* [Dataset records]
•••••

(* ===== verification/IrProgramCorrect.v ===== *)
(** What [CreateIrP4Info] guarantees: the program it returns is well formed, which is what the translations of
    ir.cc rely on. *)
From S2P Require Import Prelude Abseil IrUtils IrData BuiltIns Annotations ReferenceAnnotations IrProgram IrRanks IrTranslation IrRoundtrip.
From S2P Require TableReferences.

Section program_correct.
Context `{AbslStrings} `{Gutil}.

(** * Indexing *)

Lemma insert_indexed_Ok {D} id name (d : D) definitions r :
  insert_indexed id name d definitions = Ok r ↔
  fst definitions !! id = None ∧ snd definitions !! name = None ∧
  r = (<[id := d]> (fst definitions), <[name := d]> (snd definitions)).
Proof.
  unfold insert_indexed. split.
  - by intros (bi & [Hi ->]%InsertIfUnique_Ok & (bn & [Hn ->]%InsertIfUnique_Ok & [= <-])%bind_Ok_iff)%bind_Ok_iff.
  - intros (Hi & Hn & ->). rewrite (proj2 (InsertIfUnique_Ok _ _ _ _) (conj Hi eq_refl)). cbn [mbind result_bind].
    by rewrite (proj2 (InsertIfUnique_Ok _ _ _ _) (conj Hn eq_refl)).
Qed.

Lemma indexed_empty {D} (id_of : D → Z) (name_of : D → str) : indexed id_of name_of ∅ ∅.
Proof. by split. Qed.

Lemma indexed_insert {D} (id_of : D → Z) (name_of : D → str) d definitions r :
  indexed id_of name_of (fst definitions) (snd definitions) →
  insert_indexed (id_of d) (name_of d) d definitions = Ok r → indexed id_of name_of (fst r) (snd r).
Proof.
  intros Hx (Hi & Hn & ->)%insert_indexed_Ok. cbn [fst snd]. split.
  - intros i e. rewrite lookup_insert_Some. intros [[<- <-]|[Hne He]]; [by rewrite lookup_insert_eq|].
    destruct (found_by_id _ _ _ _ Hx i e He) as [Hid Hname]. split; [done|].
    rewrite lookup_insert_ne; [done|]. intros Heq. congruence.
  - intros n e. rewrite lookup_insert_Some. intros [[<- <-]|[Hne He]]; [by rewrite lookup_insert_eq|].
    destruct (found_by_name _ _ _ _ Hx n e He) as [Hname Hid]. split; [done|].
    rewrite lookup_insert_ne; [done|]. intros Heq. congruence.
Qed.

(** What is inserted is what is found. *)
Lemma insert_indexed_all {D} (P : D → Prop) id name (d : D) definitions r :
  insert_indexed id name d definitions = Ok r → P d → (∀ i e, fst definitions !! i = Some e → P e) →
  ∀ i e, fst r !! i = Some e → P e.
Proof.
  intros (_ & _ & ->)%insert_indexed_Ok Hd Hall i e. cbn [fst]. rewrite lookup_insert_Some.
  intros [[_ <-]|[_ He]]; [done|by eapply Hall].
Qed.

(** * Widths

    The compiler gives the width of everything that is not translated to a string. *)

Definition width_given (type_info : P4.TypeInfo) (element : Element) : Prop :=
  0 ≤ bitwidth element < 2 ^ 31 ∧ (is_sdn_string type_info element = Ok false → 0 < bitwidth element).

Record widths_given (p4_info : P4.P4Info) : Prop := {
  param_widths action param : action ∈ P4.actions p4_info → param ∈ P4.action_params action →
    width_given (P4.type_info p4_info) param;
  field_widths table field : table ∈ P4.tables p4_info → field ∈ P4.match_fields table →
    width_given (P4.type_info p4_info) (match_element field);
}.

Lemma format_of_element element type_info format :
  width_given type_info element → GetFormatForP4InfoElement element type_info = Ok format →
  element_ok format element.
Proof.
  intros [Hw Hpos]. unfold GetFormatForP4InfoElement. intros (b & Hb & Hf)%bind_Ok_iff. split; [done|].
  rewrite GetFormat_spec in Hf. destruct (format_annotations _) as [|a [|a' l]]; [|destruct (annotated_format a) as [[f fits]|] eqn:Ha; [|done]|done].
  - injection Hf as <-. destruct b; [done|]. cbn [format_fits]. specialize (Hpos Hb). lia.
  - destruct b; [done|]. cbn [negb andb] in Hf. destruct (fits (bitwidth element)) eqn:Hfits; [|done]. injection Hf as <-.
    specialize (Hpos Hb). unfold annotated_format in Ha. repeat case_bool_decide; simplify_eq; cbn [format_fits];
      cbn beta in Hfits; lia.
Qed.

(** * Actions *)

Lemma translate_params_spec p4_info l references params references' :
  Forall (width_given (P4.type_info p4_info)) l →
  fold_result (translate_param p4_info) l ((∅, ∅), references) = Ok (params, references') →
  indexed (λ d, element_id (param d)) (λ d, element_name (param d)) (fst params) (snd params) ∧
  ∀ i d, fst params !! i = Some d → element_ok (param_format d) (param d).
Proof.
  intros Hl Hfold. revert Hl. eapply (fold_result_ind _ (λ l '(params, _), Forall (width_given (P4.type_info p4_info)) l →
    indexed (λ d, element_id (param d)) (λ d, element_name (param d)) (fst params) (snd params) ∧
    ∀ i d, fst params !! i = Some d → element_ok (param_format d) (param d)) _ _ _ _ _ Hfold).
  Unshelve.
  - intros _. split; [apply indexed_empty|]. intros i d. cbn. by rewrite lookup_empty.
  - intros done p [ps1 r1] [ps2 r2] IH Hp [Hdone [Hwp _]%Forall_cons]%Forall_app. destruct (IH Hdone) as [Hx Hok].
    cbn in Hp. apply bind_Ok_iff in Hp as (f & Hf & (rs & _ & (ps & Hps & [= <- <-])%bind_Ok_iff)%bind_Ok_iff).
    set (d := mkIrActionParamDefinition p f rs) in *. split.
    + by apply (indexed_insert (λ d, element_id (param d)) (λ d, element_name (param d)) d ps1).
    + eapply (insert_indexed_all _ _ _ d ps1); [exact Hps| |exact Hok]. by eapply format_of_element.
Qed.

Abbreviation action_id_of := (λ a, p4_id (action_preamble a)).
Abbreviation action_alias_of := (λ a, alias (action_preamble a)).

•••••

* [Your instructions]
Take the records above and return them exactly as written.

* [Answer for this exercise]
(* ===== verification/IrProgramCorrect.v ===== *)
(** What [CreateIrP4Info] guarantees: the program it returns is well formed, which is what the translations of
    ir.cc rely on. *)
From S2P Require Import Prelude Abseil IrUtils IrData BuiltIns Annotations ReferenceAnnotations IrProgram IrRanks IrTranslation IrRoundtrip.
From S2P Require TableReferences.

Section program_correct.
Context `{AbslStrings} `{Gutil}.

(** * Indexing *)

Lemma insert_indexed_Ok {D} id name (d : D) definitions r :
  insert_indexed id name d definitions = Ok r ↔
  fst definitions !! id = None ∧ snd definitions !! name = None ∧
  r = (<[id := d]> (fst definitions), <[name := d]> (snd definitions)).
Proof.
  unfold insert_indexed. split.
  - by intros (bi & [Hi ->]%InsertIfUnique_Ok & (bn & [Hn ->]%InsertIfUnique_Ok & [= <-])%bind_Ok_iff)%bind_Ok_iff.
  - intros (Hi & Hn & ->). rewrite (proj2 (InsertIfUnique_Ok _ _ _ _) (conj Hi eq_refl)). cbn [mbind result_bind].
    by rewrite (proj2 (InsertIfUnique_Ok _ _ _ _) (conj Hn eq_refl)).
Qed.

Lemma indexed_empty {D} (id_of : D → Z) (name_of : D → str) : indexed id_of name_of ∅ ∅.
Proof. by split. Qed.

Lemma indexed_insert {D} (id_of : D → Z) (name_of : D → str) d definitions r :
  indexed id_of name_of (fst definitions) (snd definitions) →
  insert_indexed (id_of d) (name_of d) d definitions = Ok r → indexed id_of name_of (fst r) (snd r).
Proof.
  intros Hx (Hi & Hn & ->)%insert_indexed_Ok. cbn [fst snd]. split.
  - intros i e. rewrite lookup_insert_Some. intros [[<- <-]|[Hne He]]; [by rewrite lookup_insert_eq|].
    destruct (found_by_id _ _ _ _ Hx i e He) as [Hid Hname]. split; [done|].
    rewrite lookup_insert_ne; [done|]. intros Heq. congruence.
  - intros n e. rewrite lookup_insert_Some. intros [[<- <-]|[Hne He]]; [by rewrite lookup_insert_eq|].
    destruct (found_by_name _ _ _ _ Hx n e He) as [Hname Hid]. split; [done|].
    rewrite lookup_insert_ne; [done|]. intros Heq. congruence.
Qed.

(** What is inserted is what is found. *)
Lemma insert_indexed_all {D} (P : D → Prop) id name (d : D) definitions r :
  insert_indexed id name d definitions = Ok r → P d → (∀ i e, fst definitions !! i = Some e → P e) →
  ∀ i e, fst r !! i = Some e → P e.
Proof.
  intros (_ & _ & ->)%insert_indexed_Ok Hd Hall i e. cbn [fst]. rewrite lookup_insert_Some.
  intros [[_ <-]|[_ He]]; [done|by eapply Hall].
Qed.

(** * Widths

    The compiler gives the width of everything that is not translated to a string. *)

Definition width_given (type_info : P4.TypeInfo) (element : Element) : Prop :=
  0 ≤ bitwidth element < 2 ^ 31 ∧ (is_sdn_string type_info element = Ok false → 0 < bitwidth element).

Record widths_given (p4_info : P4.P4Info) : Prop := {
  param_widths action param : action ∈ P4.actions p4_info → param ∈ P4.action_params action →
    width_given (P4.type_info p4_info) param;
  field_widths table field : table ∈ P4.tables p4_info → field ∈ P4.match_fields table →
    width_given (P4.type_info p4_info) (match_element field);
}.

Lemma format_of_element element type_info format :
  width_given type_info element → GetFormatForP4InfoElement element type_info = Ok format →
  element_ok format element.
Proof.
  intros [Hw Hpos]. unfold GetFormatForP4InfoElement. intros (b & Hb & Hf)%bind_Ok_iff. split; [done|].
  rewrite GetFormat_spec in Hf. destruct (format_annotations _) as [|a [|a' l]]; [|destruct (annotated_format a) as [[f fits]|] eqn:Ha; [|done]|done].
  - injection Hf as <-. destruct b; [done|]. cbn [format_fits]. specialize (Hpos Hb). lia.
  - destruct b; [done|]. cbn [negb andb] in Hf. destruct (fits (bitwidth element)) eqn:Hfits; [|done]. injection Hf as <-.
    specialize (Hpos Hb). unfold annotated_format in Ha. repeat case_bool_decide; simplify_eq; cbn [format_fits];
      cbn beta in Hfits; lia.
Qed.

(** * Actions *)

Lemma translate_params_spec p4_info l references params references' :
  Forall (width_given (P4.type_info p4_info)) l →
  fold_result (translate_param p4_info) l ((∅, ∅), references) = Ok (params, references') →
  indexed (λ d, element_id (param d)) (λ d, element_name (param d)) (fst params) (snd params) ∧
  ∀ i d, fst params !! i = Some d → element_ok (param_format d) (param d).
Proof.
  intros Hl Hfold. revert Hl. eapply (fold_result_ind _ (λ l '(params, _), Forall (width_given (P4.type_info p4_info)) l →
    indexed (λ d, element_id (param d)) (λ d, element_name (param d)) (fst params) (snd params) ∧
    ∀ i d, fst params !! i = Some d → element_ok (param_format d) (param d)) _ _ _ _ _ Hfold).
  Unshelve.
  - intros _. split; [apply indexed_empty|]. intros i d. cbn. by rewrite lookup_empty.
  - intros done p [ps1 r1] [ps2 r2] IH Hp [Hdone [Hwp _]%Forall_cons]%Forall_app. destruct (IH Hdone) as [Hx Hok].
    cbn in Hp. apply bind_Ok_iff in Hp as (f & Hf & (rs & _ & (ps & Hps & [= <- <-])%bind_Ok_iff)%bind_Ok_iff).
    set (d := mkIrActionParamDefinition p f rs) in *. split.
    + by apply (indexed_insert (λ d, element_id (param d)) (λ d, element_name (param d)) d ps1).
    + eapply (insert_indexed_all _ _ _ d ps1); [exact Hps| |exact Hok]. by eapply format_of_element.
Qed.

Abbreviation action_id_of := (λ a, p4_id (action_preamble a)).
Abbreviation action_alias_of := (λ a, alias (action_preamble a)).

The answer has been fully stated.